Tuesday August 03 2021
Malaria vaccine

Scientists around the world have been working for decades to develop a vaccine to prevent malaria. PHOTO | FILE | NMG


German biotech company BioNTech SE has announced the start of its malaria project, which aims to develop safe, effective and sustainable malaria vaccine supply solutions in Africa.

BioNTech wants to build on its success in developing a Covid-19 vaccine (in conjunction with Pfizer) by developing the first vaccine for malaria based on mRNA technology and aims to start clinical testing by the end on 2022.

BioNTech will assess multiple vaccine candidates featuring known malaria targets such as the circumsporozoite protein (CSP), as well as new antigens discovered in the pre-clinical research phase, selecting the most promising ones for clinical development.

The company’s project is part of a programme by the kENUP Foundation to accelerate the eradication of malaria.

“The response to the pandemic has shown that science and innovation can transform people’s lives when all key stakeholders work together towards a common goal,” said BioNTech chief executive and co-founder Ugur Sahin.

mRNA vaccines


World Health Organization head Tedros Adhanom Ghebreyesus said mRNA vaccines prompt the human body to make a protein that is part of the pathogen, triggering an immune response.
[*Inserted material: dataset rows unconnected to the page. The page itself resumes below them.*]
(* ===== verification/StateDetails.v ===== *)
(** * The details of a state ([core/block/editor/state/details.go])

    Like its blocks, the details, local details, relation links and object types of
    a state are layers: a nil value means "as in the parent".  Setters copy the
    inherited value into the top layer before they change it, and keep the keys of
    local and derived relations ([bundle.LocalAndDerivedRelationKeys], a list the
    bundle package computes when it is loaded) out of the details. *)

From S2P Require Import Prelude Slice Values PbTypes Details StateTree.

Local Open Scope Z_scope.

(** ** Layers *)

Record FileInfo := { fi_FileId : string; fi_EncryptionKeys : gmap string string }.

(** What a state holds besides its blocks. *)
Record Layer := {
  ly_details : Details;
  ly_localDetails : Details;
  ly_relationLinks : option (list RelationLink);
  ly_objectTypeKeys : option (list string);
  ly_changeId : string;
  ly_migrationVersion : Z;
  ly_uniqueKeyInternal : string;
  ly_originalCreatedTimestamp : Z;
  ly_fileInfo : FileInfo;
  ly_fileKeys : list string;
  ly_store : option (gmap string PbValue);
  ly_storeLastChangeIdByPath : option (gmap string string);
  ly_storeKeyRemoved : option (gset string);
  ly_notifications : option (gmap string Notification);
  ly_deviceStore : option (gmap string DeviceInfo);
}.

(** A state with its parents, nearest first; [dc_tree] holds the blocks of all. *)
Record Doc := { dc_tree : State; dc_top : Layer; dc_below : list Layer }.

Definition with_tree (d : Doc) (t : State) : Doc := {| dc_tree := t; dc_top := dc_top d; dc_below := dc_below d |}.
Definition with_top (d : Doc) (l : Layer) : Doc := {| dc_tree := dc_tree d; dc_top := l; dc_below := dc_below d |}.

Definition set_details (l : Layer) (d : Details) : Layer :=
  {| ly_details := d; ly_localDetails := ly_localDetails l; ly_relationLinks := ly_relationLinks l;
     ly_objectTypeKeys := ly_objectTypeKeys l; ly_changeId := ly_changeId l; ly_migrationVersion := ly_migrationVersion l;
     ly_uniqueKeyInternal := ly_uniqueKeyInternal l; ly_originalCreatedTimestamp := ly_originalCreatedTimestamp l;
     ly_fileInfo := ly_fileInfo l; ly_fileKeys := ly_fileKeys l; ly_store := ly_store l;
     ly_storeLastChangeIdByPath := ly_storeLastChangeIdByPath l; ly_storeKeyRemoved := ly_storeKeyRemoved l;
     ly_notifications := ly_notifications l; ly_deviceStore := ly_deviceStore l |}.
Definition set_localDetails (l : Layer) (d : Details) : Layer :=
  {| ly_details := ly_details l; ly_localDetails := d; ly_relationLinks := ly_relationLinks l;
     ly_objectTypeKeys := ly_objectTypeKeys l; ly_changeId := ly_changeId l; ly_migrationVersion := ly_migrationVersion l;
     ly_uniqueKeyInternal := ly_uniqueKeyInternal l; ly_originalCreatedTimestamp := ly_originalCreatedTimestamp l;
     ly_fileInfo := ly_fileInfo l; ly_fileKeys := ly_fileKeys l; ly_store := ly_store l;
     ly_storeLastChangeIdByPath := ly_storeLastChangeIdByPath l; ly_storeKeyRemoved := ly_storeKeyRemoved l;
     ly_notifications := ly_notifications l; ly_deviceStore := ly_deviceStore l |}.
Definition set_relationLinks (l : Layer) (r : option (list RelationLink)) : Layer :=
  {| ly_details := ly_details l; ly_localDetails := ly_localDetails l; ly_relationLinks := r;
     ly_objectTypeKeys := ly_objectTypeKeys l; ly_changeId := ly_changeId l; ly_migrationVersion := ly_migrationVersion l;
     ly_uniqueKeyInternal := ly_uniqueKeyInternal l; ly_originalCreatedTimestamp := ly_originalCreatedTimestamp l;
     ly_fileInfo := ly_fileInfo l; ly_fileKeys := ly_fileKeys l; ly_store := ly_store l;
     ly_storeLastChangeIdByPath := ly_storeLastChangeIdByPath l; ly_storeKeyRemoved := ly_storeKeyRemoved l;
     ly_notifications := ly_notifications l; ly_deviceStore := ly_deviceStore l |}.
Definition set_objectTypeKeys (l : Layer) (o : option (list string)) : Layer :=
  {| ly_details := ly_details l; ly_localDetails := ly_localDetails l; ly_relationLinks := ly_relationLinks l;
     ly_objectTypeKeys := o; ly_changeId := ly_changeId l; ly_migrationVersion := ly_migrationVersion l;
     ly_uniqueKeyInternal := ly_uniqueKeyInternal l; ly_originalCreatedTimestamp := ly_originalCreatedTimestamp l;
     ly_fileInfo := ly_fileInfo l; ly_fileKeys := ly_fileKeys l; ly_store := ly_store l;
     ly_storeLastChangeIdByPath := ly_storeLastChangeIdByPath l; ly_storeKeyRemoved := ly_storeKeyRemoved l;
     ly_notifications := ly_notifications l; ly_deviceStore := ly_deviceStore l |}.

(** The first value that is not nil. *)
Fixpoint inherited {A} (f : Layer → option A) (ls : list Layer) : option A :=
  match ls with
  | [] => None
  | l :: ls => match f l with Some a => Some a | None => inherited f ls end
  end.

Definition doc_Details (d : Doc) : Details := inherited ly_details (dc_top d :: dc_below d).
Definition doc_LocalDetails (d : Doc) : Details := inherited ly_localDetails (dc_top d :: dc_below d).
Definition doc_CombinedDetails (d : Doc) : Details := d_Merge (doc_Details d) (doc_LocalDetails d).
Definition doc_ObjectTypeKeys (d : Doc) : option (list string) := inherited ly_objectTypeKeys (dc_top d :: dc_below d).
Definition doc_ObjectTypeKey (d : Doc) : string := hd "" (default [] (doc_ObjectTypeKeys d)).
Definition parent_Details (d : Doc) : Details := inherited ly_details (dc_below d).
Definition parent_LocalDetails (d : Doc) : Details := inherited ly_localDetails (dc_below d).
Definition doc_SetObjectTypeKeys (d : Doc) (keys : option (list string)) : Doc :=
  with_top d (set_objectTypeKeys (dc_top d) keys).

(** [iterateKeys], [AllRelationKeys], [HasRelation]. *)
Definition iterateKeys (d : Doc) : list string :=
  d_IterateKeys (doc_Details d) ++ d_IterateKeys (doc_LocalDetails d).
Definition AllRelationKeys (d : Doc) : list string := iterateKeys d.
Definition HasRelation (d : Doc) (key : string) : bool := existsb (λ k, bool_decide (k = key)) (iterateKeys d).

(** The links of this state, copied from the parent on first use. *)
Definition getRelationLinks (d : Doc) : list RelationLink * Doc :=
  match ly_relationLinks (dc_top d), dc_below d with
  | Some links, _ => (links, d)
  | None, [] => ([], d)
  | None, below =>
      let links := rl_Copy (default [] (inherited ly_relationLinks below)) in
      (links, with_top d (set_relationLinks (dc_top d) (Some links)))
  end.

(** ** Setters *)

Section setters.
Context (LocalAndDerivedRelationKeys : list string).

Definition SetLocalDetails (d : Doc) (v : Details) : Doc := with_top d (set_localDetails (dc_top d) v).

(** The copy-on-write of [SetDetail] and [SetLocalDetail]: the value to change, or
    nothing to do. *)
Definition own_details (own inheritedD : Details) (hasParent : bool) (key : string) (value : Value) : option Details :=
  match own with
  | Some m => Some (Some (<[key:=value]> m))
  | None =>
      if hasParent && bool_decide (is_Some inheritedD) then
        let prev := d_Get inheritedD key in
        if Value_Ok prev && Equal prev value then None
        else Some (match d_Copy inheritedD with Some m => Some (<[key:=value]> m) | None => None end)
      else Some (Some {[key := value]})
  end.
They are also quicker to develop than traditional vaccines and can be adapted relatively easily.

“The very high efficacy of two mRNA vaccines for Covid-19 have shown the world just how powerful this technology could be against many diseases, including malaria,” said Ghebreyesus, who started his career as a malaria researcher.
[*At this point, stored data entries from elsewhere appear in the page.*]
(* ===== verification/StateStore.v ===== *)
(** * The store, notifications, devices and file of a state ([core/block/editor/state/state.go], [fileinfo.go])

    Beside blocks and details a state has a store of nested protobuf structs (the
    collections of an object, its settings), the notifications and devices of an
    account object, and the keys of a file.  Like the details they are layers that are
    copied from the parent on the first change.  Changes of the store are recorded as
    they are made.

    A nil [*types.Value] is [PNil]; writing it removes the key.  The map of the last
    changes by path is shared by reference between a state and its parents: all layers
    that have it see a write. *)

From S2P Require Import Prelude Slice SliceDiff GoFloat Values PbTypes Details StateTree StateDetails.

Local Open Scope Z_scope.

(** ** Layers *)

Definition set_rest (l : Layer) (ts : Z) (info : FileInfo) (store : option (gmap string PbValue))
    (last : option (gmap string string)) (removed : option (gset string))
    (notifications : option (gmap string Notification)) (devices : option (gmap string DeviceInfo)) : Layer :=
  {| ly_details := ly_details l; ly_localDetails := ly_localDetails l; ly_relationLinks := ly_relationLinks l;
     ly_objectTypeKeys := ly_objectTypeKeys l; ly_changeId := ly_changeId l; ly_migrationVersion := ly_migrationVersion l;
     ly_uniqueKeyInternal := ly_uniqueKeyInternal l; ly_originalCreatedTimestamp := ts; ly_fileInfo := info;
     ly_fileKeys := ly_fileKeys l; ly_store := store; ly_storeLastChangeIdByPath := last; ly_storeKeyRemoved := removed;
     ly_notifications := notifications; ly_deviceStore := devices |}.
Definition set_store (l : Layer) (store : option (gmap string PbValue)) (last : option (gmap string string))
    (removed : option (gset string)) : Layer :=
  set_rest l (ly_originalCreatedTimestamp l) (ly_fileInfo l) store last removed (ly_notifications l) (ly_deviceStore l).
Definition set_notifications (l : Layer) (n : option (gmap string Notification)) : Layer :=
  set_rest l (ly_originalCreatedTimestamp l) (ly_fileInfo l) (ly_store l) (ly_storeLastChangeIdByPath l) (ly_storeKeyRemoved l)
    n (ly_deviceStore l).
Definition set_deviceStore (l : Layer) (v : option (gmap string DeviceInfo)) : Layer :=
  set_rest l (ly_originalCreatedTimestamp l) (ly_fileInfo l) (ly_store l) (ly_storeLastChangeIdByPath l) (ly_storeKeyRemoved l)
    (ly_notifications l) v.
Definition set_fileInfo (l : Layer) (info : FileInfo) : Layer :=
  set_rest l (ly_originalCreatedTimestamp l) info (ly_store l) (ly_storeLastChangeIdByPath l) (ly_storeKeyRemoved l)
    (ly_notifications l) (ly_deviceStore l).
Definition set_timestamp (l : Layer) (ts : Z) : Layer :=
  set_rest l ts (ly_fileInfo l) (ly_store l) (ly_storeLastChangeIdByPath l) (ly_storeKeyRemoved l)
    (ly_notifications l) (ly_deviceStore l).

Definition record (d : Doc) (chs : list Change) : Doc :=
  with_tree d (with_changes (dc_tree d) (st_changes (dc_tree d) ++ chs)).

(** ** Nested structs *)

(** [pbtypes.GetStruct]. *)
Definition GetStruct (s : gmap string PbValue) (name : string) : option (gmap string PbValue) :=
  match s !! name with Some (PStruct m) => Some m | _ => None end.

(** The value at a path; [PNil] where there is none. *)
Fixpoint store_at (store : gmap string PbValue) (path : list string) : PbValue :=
  match path with
  | [] => PNil
  | [key] => default PNil (store !! key)
  | key :: path => match GetStruct store key with Some m => store_at m path | None => PNil end
  end.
The world’s first and only licensed malaria vaccine, Mosquirix, was developed by GlaxoSmithKline over many years of clinical trial across several African countries, but is only around 30 percent effective.

Scientists around the world have been working for decades to develop a vaccine to prevent malaria that infects millions of people every year and kills more than 400,000 most of them babies and young children in the poorest parts of Africa.